▸ **DATA IN THIS EXERCISE**:
---*---
(** A writer and the file it holds. *)
Record holds (d : disk) (w : writer) (tmp : string) (i : nat) : Prop := {
  hd_name : dkNames d !! tmp = Some i;
  hd_tmp : is_tmp tmp = true;
  hd_inode : forall c, written w = Some c -> exists sy, dkInodes d !! i = Some (MkInode c sy) /\ (m = SharedTmp -> past_sync w = true -> sy = true)
}.

Record fs_ok (s : fsys) : Prop := {
  ok_disk : disk_ok (fsDisk s);
  ok_target : forall t w, fsWriters s !! t = Some w -> is_tmp (wrTarget w) = false;
  ok_off : forall t w tmp i off, fsWriters s !! t = Some w -> wrPC w = WWrite tmp i off -> off <= String.length (wrData w);
  ok_held : forall t w tmp i, fsWriters s !! t = Some w -> held w = Some (tmp, i) -> holds (fsDisk s) w tmp i;
  ok_excl : forall t t' w w' tmp i i', fsWriters s !! t = Some w -> fsWriters s !! t' = Some w' ->
    held w = Some (tmp, i) -> held w' = Some (tmp, i') -> t = t';
  ok_content : forall p, is_tmp p = false -> readFile (fsDisk s) p = committed d0 (fsCommits s) p;
  ok_synced : m = SharedTmp -> forall p i n, is_tmp p = false -> dkNames (fsDisk s) !! p = Some i ->
    dkInodes (fsDisk s) !! i = Some n -> inSynced n = true
}.

(** Starting targets that are not temporary names; opening a shared temporary
    file nobody holds; losing power only where [Sync] is called. *)
Definition admissible (s : fsys) (e : fevent) : Prop :=
  match e with
  | FStart _ target _ => is_tmp target = false
  | FStep t _ => forall w t' w' i, m = SharedTmp -> fsWriters s !! t = Some w -> wrPC w = WOpen ->
      fsWriters s !! t' = Some w' -> held w' <> Some (wrTarget w +:+ tmpSuffix, i)
  | FCrash => True
  | FPowerLoss _ => m = SharedTmp
  end.

Inductive freach : fsys -> Prop :=
| freach_boot : freach (boot d0)
| freach_step s e s' : freach s -> admissible s e -> fstep m s e = Some s' -> freach s'.

(** The same, computed. *)
Definition admissibleb (s : fsys) (e : fevent) : bool :=
  match e with
  | FStart _ target _ => negb (is_tmp target)
  | FStep t _ =>
      match m, fsWriters s !! t with
      | SharedTmp, Some (MkWriter target _ WOpen) =>
          forallb (fun kv => match held kv.2 with Some (tmp, _) => negb (String.eqb tmp (target +:+ tmpSuffix)) | None => true end)
            (map_to_list (fsWriters s))
      | _, _ => true
      end
  | FCrash => true
  | FPowerLoss _ => match m with SharedTmp => true | FreshTmp => false end
  end.

Lemma admissibleb_sound (s : fsys) (e : fevent) : admissibleb s e = true -> admissible s e.
Proof.
  destruct e as [t target data|t a| |g]; cbn; [by destruct (is_tmp target)| |done|by destruct m].
  intros H w t' w' i Em Hw Hpc Hw' Hh. rewrite Em, Hw in H. destruct w as [target data pc]. cbn in Hpc, Hh. subst pc.
  rewrite forallb_forall in H. specialize (H (t', w')). rewrite <- list_elem_of_In, elem_of_map_to_list in H. specialize (H Hw').
  cbn in H. rewrite Hh, String.eqb_refl in H. done.
Qed.

(** A run whose every step is admissible. *)
Fixpoint orderly_runs (s : fsys) (es : list fevent) : option fsys :=
  match es with
  | [] => Some s
  | e :: es' => if admissibleb s e then s' ← fstep m s e; orderly_runs s' es' else None
  end.

Lemma orderly_runs_reach (s s' : fsys) (es : list fevent) : freach s -> orderly_runs s es = Some s' -> freach s'.
Proof.
  revert s. induction es as [|e es IH]; intros s Hs; cbn; [by intros [= <-]|].
  destruct (admissibleb s e) eqn:Ha; [|done]. destruct (fstep m s e) as [s1|] eqn:E; [|done]. cbn. apply IH.
  eapply freach_step; [exact Hs|by apply admissibleb_sound|exact E].
Qed.

(** An inode of a target is held by no writer. *)
Lemma target_not_held (s : fsys) (t : nat) (w : writer) (tmp p : string) (i j : nat) :
  fs_ok s -> fsWriters s !! t = Some w -> held w = Some (tmp, i) -> is_tmp p = false -> dkNames (fsDisk s) !! p = Some j -> j <> i.
Proof.
  intros Hs Hw Hh Hp Hj ->. destruct (ok_held _ Hs _ _ _ _ Hw Hh) as [Hn Ht _].
  rewrite (dk_inj _ (ok_disk _ Hs) _ _ _ Hj Hn) in Hp. congruence.
Qed.

Lemma held_inode_inj (s : fsys) (t t' : nat) (w w' : writer) (tmp tmp' : string) (i : nat) :
  fs_ok s -> fsWriters s !! t = Some w -> fsWriters s !! t' = Some w' ->
  held w = Some (tmp, i) -> held w' = Some (tmp', i) -> t = t'.
Proof.
  intros Hs Hw Hw' Hh Hh'. destruct (ok_held _ Hs _ _ _ _ Hw Hh) as [Hn _ _]. destruct (ok_held _ Hs _ _ _ _ Hw' Hh') as [Hn' _ _].
  rewrite (dk_inj _ (ok_disk _ Hs) _ _ _ Hn' Hn) in Hh'. by eapply ok_excl.
Qed.

Lemma readFile_setInode (d : disk) (i : nat) (n : inode) (p : string) :
  dkNames d !! p <> Some i -> readFile (setInode d i n) p = readFile d p.
Proof.
  intros Hp. unfold readFile, setInode. cbn. destruct (dkNames d !! p) as [j|]; [|done]. cbn.
  rewrite lookup_insert_ne by congruence. done.
Qed.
---*---
▸ **PROBLEM TO WORK ON**:
Which lines of the data contain the string "wrPC"? Copy each one.

▸ **RESPONSE TO THE EXERCISE**:
  ok_off : forall t w tmp i off, fsWriters s !! t = Some w -> wrPC w = WWrite tmp i off -> off <= String.length (wrData w);
  | FStep t _ => forall w t' w' i, m = SharedTmp -> fsWriters s !! t = Some w -> wrPC w = WOpen ->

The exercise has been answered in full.